The Privileged Planet
- Cover
- Authors: Guillermo Gonzalez Jay Richards
- Language: English
- Subject: Intelligent design
- Publisher: Regnery Publishing
- Publication date: Hardback March 2004, Paperback 2006
- Publication place: United States
- Media type: Print (Hardcover and Paperback)
- Pages: 464
- ISBN: 0-89526-065-4
- OCLC: 54046478
- Dewey Decimal: 523.2 22
- LC Class: QB501 .G66 2004

= The Privileged Planet =

2004 book by Guillermo Gonzalez and Jay Richards

The Privileged Planet: How Our Place in the Cosmos is Designed for Discovery is a 2004 book by Guillermo Gonzalez and Jay Richards, in which the authors claim scientific evidence for intelligent design. Both Gonzalez and Richards are associated with the Discovery Institute, identified with the intelligent design movement; Gonzalez works as a senior fellow of the Discovery Institute's Center for Science and Culture.

==Reception==
This book has proven to be highly controversial within the scientific community.

Positive reviews:

Owen Gingerich, astronomer and historian of science, reviews the book explaining "This thoughtful, delightfully contrarian book will rile up those who believe the 'Copernican principle' is an essential philosophical component of modern science. Is our universe designedly congenial to intelligent, observing life? Passionate advocates of the search for extraterrestrial intelligence (SETI) will find much to ponder in this carefully documented analysis."

Philip Skell reviewed the book writing "In this fascinating and highly original book, Guillermo Gonzalez and Jay Richards advance a persuasive argument, and marshal a wealth of diverse scientific evidence to justify that argument. In the process, they effectively challenge several popular assumptions, not only about the nature and history of science, but also about the nature and origin of the cosmos. The Privileged Planet will be impossible to ignore. It is likely to change the way we view both the scientific enterprise and the world around us. I recommend it highly."

Negative reviews:

William H. Jefferys, an astronomer, reviewed the book writing "the little that is new in this book isn't interesting, and what is old is just old-hat creationism in a new, modern-looking astronomical costume."

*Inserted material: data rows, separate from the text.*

(* ===== verification/TableBuilder.v ===== *)
(** Building a table file: [table/table_builder.cc].

    The builder writes to any [WritableFile]; its operations are in the monad
    of [Env]. The index block has a restart point at every entry. *)
From Stdlib Require Import Init.Byte Sorting.Sorted.
From S2P Require Import Prelude SortedLists Coding Crc32c Status Comparator Bloom Snappy SnappyUncompress Env Iterator BlockBuilder Block Format FilterBlock.

(** ** The builder *)

(** [TableBuilder::Rep]. A filter block builder comes with the policy it was
    made for; [compressed_output] is empty between the operations. *)
Record TableBuilder := {
  tb_options : Options;
  tb_offset : Z;
  tb_status : Status;
  data_block : BlockBuilder;
  index_block : BlockBuilder;
  tb_last_key : bytes;
  num_entries : Z;
  closed : bool;
  filter_block : option (FilterPolicy * FilterBlockBuilder);
  pending_index_entry : bool;
  pending_handle : BlockHandle;
}.

Section Builder.
Context {C : Comparator} {P : Placement} {W : Type} {file : WritableFile W}.

Definition on_filter (f : ∀ P : FilterPolicy, FilterBlockBuilder → FilterBlockBuilder)
    (fb : option (FilterPolicy * FilterBlockBuilder)) : option (FilterPolicy * FilterBlockBuilder) :=
  match fb with Some (P, b) => Some (P, f P b) | None => None end.
(* ===== verification/Table.v ===== *)
(** Reading a table file: [table/table.cc].

    The block cache is what it answers to a lookup: [None] for no cache, and a
    function from keys to blocks otherwise. That a miss inserts the block is not
    visible here. The lifetime of blocks, which the cleanup functions of the
    iterators end, is not modelled. *)
From Stdlib Require Import Sorting.Sorted.
From S2P Require Import Prelude SortedLists Coding Crc32c Status Comparator Bloom Env Iterator BlockBuilder Block Format FilterBlock TwoLevelIterator TableBuilder.

(** [Table::Rep]; the file is a parameter, the status is always OK. *)
Record Table := {
  t_options : Options;
  cache_id : Z;
  t_filter : option (FilterPolicy * FilterBlockReader);
  t_metaindex_handle : BlockHandle;
  t_index_block : Block;
}.

(** What [Block::NewIterator] returns. *)
Abbreviation BlockIterator := (EmptyIterator + Iter)%type.

(** The iterator over the metaindex block. *)
Abbreviation meta_Iterator := (sum_Iterator (IJ := Block_Iter (C := BytewiseComparator))).

Section Tables.
Context {C : Comparator} {P : Placement} {F : TableFile}.
(** The ABI, and the id the block cache gives. *)
Context (char_signed : bool) (NewId : Z).

Definition ReadFilter (options : Options) (FP : FilterPolicy) (filter_handle_value : bytes)
    : option (option (FilterPolicy * FilterBlockReader)) :=
  match handle_DecodeFrom filter_handle_value with
  | inl _ => Some None
  | inr (filter_handle, _) =>
      r ← ReadBlock (paranoid_checks options) filter_handle;
      match r with
      | inl _ => Some None
      | inr block => Some (Some (FP, new_FilterBlockReader char_signed (contents_data block)))
      end
  end.

Definition ReadMeta (options : Options) (footer : Footer)
    : option (option (FilterPolicy * FilterBlockReader)) :=
  match filter_policy options with
  | None => Some None
  | Some FP =>
      r ← ReadBlock (paranoid_checks options) (metaindex_handle_ footer);
      match r with
      | inl _ => Some None
      | inr contents =>
          let meta := new_Block (contents_data contents) in
          let iter := block_NewIterator meta in
          let key := str "filter." ++ FilterName in
          iter ← it_Seek (Iterator := meta_Iterator) key iter;
          if it_Valid (Iterator := meta_Iterator) iter then
            k ← it_key (Iterator := meta_Iterator) iter;
            if Slice_eq k key then v ← it_value (Iterator := meta_Iterator) iter; ReadFilter options FP v else Some None
          else Some None
      end
  end.

Definition Table_Open (options : Options) (size : Z) : option (Status + Table) :=
  if decide (size < kFooterLength) then
    Some (inl (Corruption (str "file is too short to be an sstable") []))
  else
    let '(s, footer_input) := Read (size - kFooterLength) kFooterLength in
    if negb (ok s) then Some (inl s)
    else
      r ← footer_DecodeFrom footer_input;
      match r with
      | inl s => Some (inl s)
      | inr (footer, _) =>
          r ← ReadBlock (paranoid_checks options) (index_handle_ footer);
          match r with
          | inl s => Some (inl s)
          | inr contents =>
              filter ← ReadMeta options footer;
              Some (inr {| t_options := options; cache_id := NewId; t_filter := filter;
                           t_metaindex_handle := metaindex_handle_ footer;
                           t_index_block := new_Block (contents_data contents) |})
          end
      end.

Context (block_cache : option (bytes → option Block)) (verify_checksums : bool).

(** Reading the block of a handle that is not in the cache. *)
Definition read_block (handle : BlockHandle) : option BlockIterator :=
  r ← ReadBlock verify_checksums handle;
  match r with
  | inl s => Some (inl (NewErrorIterator s))
  | inr contents => Some (block_NewIterator (new_Block (contents_data contents)))
  end.
#[export] Instance MergingIterator_laws : IteratorLaws (MergingIterator I) V merge_rel.
Proof.
  split; intros it es.
  - intros p (ls & M & SW & _). split; [by destruct M|by eapply merged_V].
  - intros i (ls & _ & _ & c & l & e & _ & _ & He & _). by eapply lookup_lt_Some.
  - intros p (ls & _ & _ & HR). cbn. destruct p as [n|]; [|by rewrite HR].
    destruct HR as (c & _ & _ & -> & _). rewrite !bool_decide_true; eauto.
  - intros i e HR He. destruct (merge_current_rel it es i e HR He) as (c & l & w & j & _ & Hw & Hr & Hj).
    cbn. unfold merge_key. rewrite Hw. by eapply (rel_key w).
  - intros i e HR He. destruct (merge_current_rel it es i e HR He) as (c & l & w & j & _ & Hw & Hr & Hj).
    cbn. unfold merge_value. rewrite Hw. by eapply (rel_value w).
  - intros p (ls & _ & SW & _). by eapply merge_status_ok.
  - intros p HR. apply (seek_all it es p); [done|]. intros ls w l q M SW Hl Hw.
    destruct (rel_SeekToFirst w l q Hw) as (w' & Ew & Hw'). exists w'. split; [done|].
    unfold ahead, at_pos. by rewrite cut_0.
  - intros p (ls & M & SW & _).
    destruct (mapM_at it_SeekToLast somewhere (behind es (length es)) (children_ it) ls) as (ws & Ews & HA); [|done|].
    + intros w l [q Hw] Hl. destruct (rel_SeekToLast w l q Hw) as (w' & Ew & Hw'). exists w'. split; [done|].
      unfold behind, at_pos. rewrite cut_all by by eapply lists_sub. unfold pos_last in Hw'. by destruct (length l).
    + cbn. unfold merge_SeekToLast. rewrite Ews. cbn.
      destruct (with_largest_rel ls es ws M (behind_somewhere _ _ _ _ HA) (length es) HA) as (it' & -> & HR'); [done|].
      exists it'. split; [done|]. unfold pos_last. by destruct (length es).
  - intros p k HR Vk. apply (seek_all it es p); [done|]. intros ls w l q M SW Hl Hw.
    destruct (rel_Seek w l q k Hw Vk) as (w' & Ew & Hw'). exists w'. split; [done|].
    unfold ahead, at_pos. by rewrite (before_cut ls es (children_ it) M SW k l Vk Hl).
  - apply merge_Next_rel.
  - apply merge_Prev_rel.
Qed.
End Merge.

(** ** The constructor *)

Section Constructor.
Context {C : Comparator} {I : Type} {II : Iterator I} {V : bytes → Prop} {CL : ComparatorLaws C V}.
Context {rel : I → list entry → option nat → Prop} {IL : IteratorLaws I V rel}.
Example DBIter_refines_witness :
  let IKC := InternalKeyComparator (user_comparator_ := BytewiseComparator) in
  let es := [(InternalKey (str "a") 5 1, str "a5"); (InternalKey (str "a") 3 0, []);
             (InternalKey (str "b") 7 1, str "b7"); (InternalKey (str "b") 2 1, str "b2");
             (InternalKey (str "b") 1 1, str "b1"); (InternalKey (str "c") 4 1, str "c4")] in
  user_view 4 es = [(str "b", str "b2"); (str "c", str "c4")] ∧
  ∃ i, block_NewIterator (new_Block (fst (Finish (Adds 2 new_BlockBuilder es)))) = inr i ∧
    let it := NewDBIterator i 4 301 in
    iterates (II := DBIter_Iterator (C := BytewiseComparator) (II := Block_Iter (C := IKC)) 10) (C := BytewiseComparator)
      it any_key (user_view 4 es) ∧
    ∀ ms os, Forall (move_ok any_key) ms → cursor_run (C := BytewiseComparator) (user_view 4 es) ms None = Some os →
      it_run (II := DBIter_Iterator (C := BytewiseComparator) (II := Block_Iter (C := IKC)) 10) ms it = Some os.
Proof.
  cbv zeta. split; [by vm_compute|].
  destruct (built_block_open (CL := InternalKeyComparator_laws (CL := BytewiseComparator_laws)) 2
    [(InternalKey (str "a") 5 1, str "a5"); (InternalKey (str "a") 3 0, []);
     (InternalKey (str "b") 7 1, str "b7"); (InternalKey (str "b") 2 1, str "b2");
     (InternalKey (str "b") 1 1, str "b1"); (InternalKey (str "c") 4 1, str "c4")]) as (i & E & HR).
  - lia.
  - by vm_compute.
  - repeat constructor; by vm_compute.
  - repeat constructor; by vm_compute.
  - exists i. split; [exact E|].
    assert (seq_ok 4) as Hs by (unfold seq_ok, kMaxSequenceNumber; lia).
    refine (DBIter_refines (CL := BytewiseComparator_laws) (IL := Block_laws) 10 4 _ i None 301 HR _ _ Hs).
    + cbn. lia.
    + repeat constructor; by vm_compute.
Defined.

(** The comment of [Direction] says that a backward iterator stands just before
    the entries of its key; it stands before the newer entries of other keys in
    front of them, too. Here it shows "c" and is before the entry of "b". *)
Example reverse_position :
  let IKC := InternalKeyComparator (user_comparator_ := BytewiseComparator) in
  let es := [(InternalKey (str "a") 1 1, str "a1"); (InternalKey (str "b") 9 1, str "b9");
             (InternalKey (str "c") 2 1, str "c2")] in
  match block_NewIterator (new_Block (fst (Finish (Adds 2 new_BlockBuilder es)))) with
  | inr i =>
      it ← db_SeekToLast (C := BytewiseComparator) (II := Block_Iter (C := IKC)) 10 (NewDBIterator i 4 301);
      k ← it_key (Iterator := Block_Iter (C := IKC)) (iter_ it); Some (saved_key_ it, k)
  | inl _ => None
  end = Some (str "c", InternalKey (str "a") 1 1).
Proof. vm_compute. reflexivity. Qed.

Victor J. Stenger, a physicist and philosopher, reviewed the book explaining that it not only "ignores" the 2000 book Rare Earth (written by Gonzalez's Washington colleagues paleontologist Peter Ward and astronomer Donald E. Brownlee), but it goes against "the consensus of astrobiologists in adopting the Rare Earth position."

==Film==
The book served as the basis for a movie by the same name. The Institute donated $16,000 to the Smithsonian Institution, which according to policy, must allow a special event on its premises. The Institute chose to show the film at the National Museum of Natural History in Washington, D.C. The Smithsonian withdrew its cosponsorship, stating: "We have determined that the content of the film is not consistent with the mission of the Smithsonian Institution's scientific research." They allowed the film to be shown but turned down the payment.

Charles G. Lambdin reviewed the film, concluding that while life on planets may be remote, there are a lot of planets and "Using Gonzalez and Richard’s own odds of habitability, this suggests that there may be one billion habitable planets due to chance alone." He also argued that the film's claim that the fact that we can do science at all suggests the universe was designed so that we can understand it is no different than the old quip that the nose must have been designed so that we can wear spectacles.

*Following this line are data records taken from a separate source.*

Definition at_index (it : LevelFileNumIterator) (i : nat) : LevelFileNumIterator := {| flist_ := flist_ it; index_ := i |}.

Definition file_value (f : FileMetaData) : bytes := EncodeFixed64 (number f) ++ EncodeFixed64 (file_size f).

Definition lfn_Valid (it : LevelFileNumIterator) : bool := bool_decide (index_ it < length (flist_ it))%nat.

#[export] Instance LevelFileNumIterator_Iterator : Iterator LevelFileNumIterator := {
  it_Valid := lfn_Valid;
  it_SeekToFirst it := Some (at_index it 0);
  it_SeekToLast it := Some (at_index it (match flist_ it with [] => 0 | _ => length (flist_ it) - 1 end));
  it_Seek target it := Some (at_index it (FindFile (flist_ it) target));
  it_Next it := if lfn_Valid it then Some (at_index it (S (index_ it))) else None;
  it_Prev it :=
    if lfn_Valid it then
      Some (at_index it (match index_ it with O => length (flist_ it) | S i => i end))
    else None;
  it_key it := largest <$> flist_ it !! index_ it;
  it_value it := file_value <$> flist_ it !! index_ it;
  it_status _ := Status_OK;
}.

(** ** Iterators over a version *)

Section Iterators.
Context {I : Type} {II : Iterator I}.
(** [table_cache_->NewIterator] *)
Context (table_cache_NewIterator : Z → Z → option I).

(** The iterator of an entry of the level; an error iterator for a value that
    is no file. *)
Definition GetFileIterator (value : bytes) : option (EmptyIterator + I) :=
  if decide (zlen value ≠ 16) then
    Some (inl (NewErrorIterator (Corruption (str "FileReader invoked with unexpected value") [])))
  else inr <$> table_cache_NewIterator (DecodeFixed64 value) (DecodeFixed64 (zdrop 8 value)).

Definition ConcatIterator := TwoLevelIterator LevelFileNumIterator (EmptyIterator + I).
(* ===== verification/VersionRead.v ===== *)
(** Reading from a version: [Version::Get] and the iterators of
    [Version::AddIterators] see the newest entries of all table files.

    What the files hold is a parameter, [content]; [version_ok] is the
    invariant of the levels that reads rely on: files are sorted, the files of
    a level but the first are disjoint, and of two entries of a user key the
    newer one is in the level above or, in level 0, in the file with the larger
    number. *)
From Stdlib Require Import Sorting.Sorted.
From stdpp Require Import gmap.
From S2P Require Import Prelude SortedLists Coding Status Comparator DbFormat Iterator TwoLevelIterator Merger DbIter VersionEdit Version.

Section Read.
Context {C : Comparator} {V : bytes → Prop} {CL : ComparatorLaws C V}.

Abbreviation IKC := (InternalKeyComparator (user_comparator_ := C)).
Abbreviation IV := (ikey_valid (V := V)).
Abbreviation icmp := (Compare (Comparator := IKC)).
Abbreviation ilt := (entry_lt (C := IKC)).

(** The entries of a table file. *)
Context (content : FileMetaData → list entry).

Definition ikey_ok (e : entry) : Prop := IV e.1 ∧ ty e ≤ kTypeValue.

Record file_ok (f : FileMetaData) : Prop := {
  fo_sorted : StronglySorted ilt (content f);
  fo_keys : Forall ikey_ok (content f);
  fo_smallest : fst <$> (head (content f)) = Some (smallest f);
  fo_number : in_w 64 (number f);
  fo_size : in_w 64 (file_size f);
  fo_largest : fst <$> (list.last (content f)) = Some (largest f);
}.

(** The entries of [f] are newer than those of [g]. *)
Definition newer (f g : FileMetaData) : Prop :=
  ∀ a b, a ∈ content f → b ∈ content g → uk a = uk b → tag b < tag a.

Lemma newer_iff f g :
  newer f g ↔ Forall (λ a, Forall (λ b, uk a = uk b → tag b < tag a) (content g)) (content f).
Proof.
  unfold newer. rewrite list.Forall_forall. setoid_rewrite list.Forall_forall. split; eauto.
Qed.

According to IMDb, it is distributed and produced by Illustra Media and Randolph Productions.

==Tenure controversy==

The Institute has alleged that the book is "at the heart of the attacks on Iowa State University astronomer Guillermo Gonzalez" and played a role in his denial of tenure and that it provoked 124 of Gonzalez's faculty colleagues to sign a petition in 2005 denouncing intelligent design and urging all other faculty members to do the same. The statement did not mention Guillermo Gonzalez or his involvement with the creationism movement, and faculty members, including Hector Avalos have denied that the statement was directed at Guillermo Gonzalez.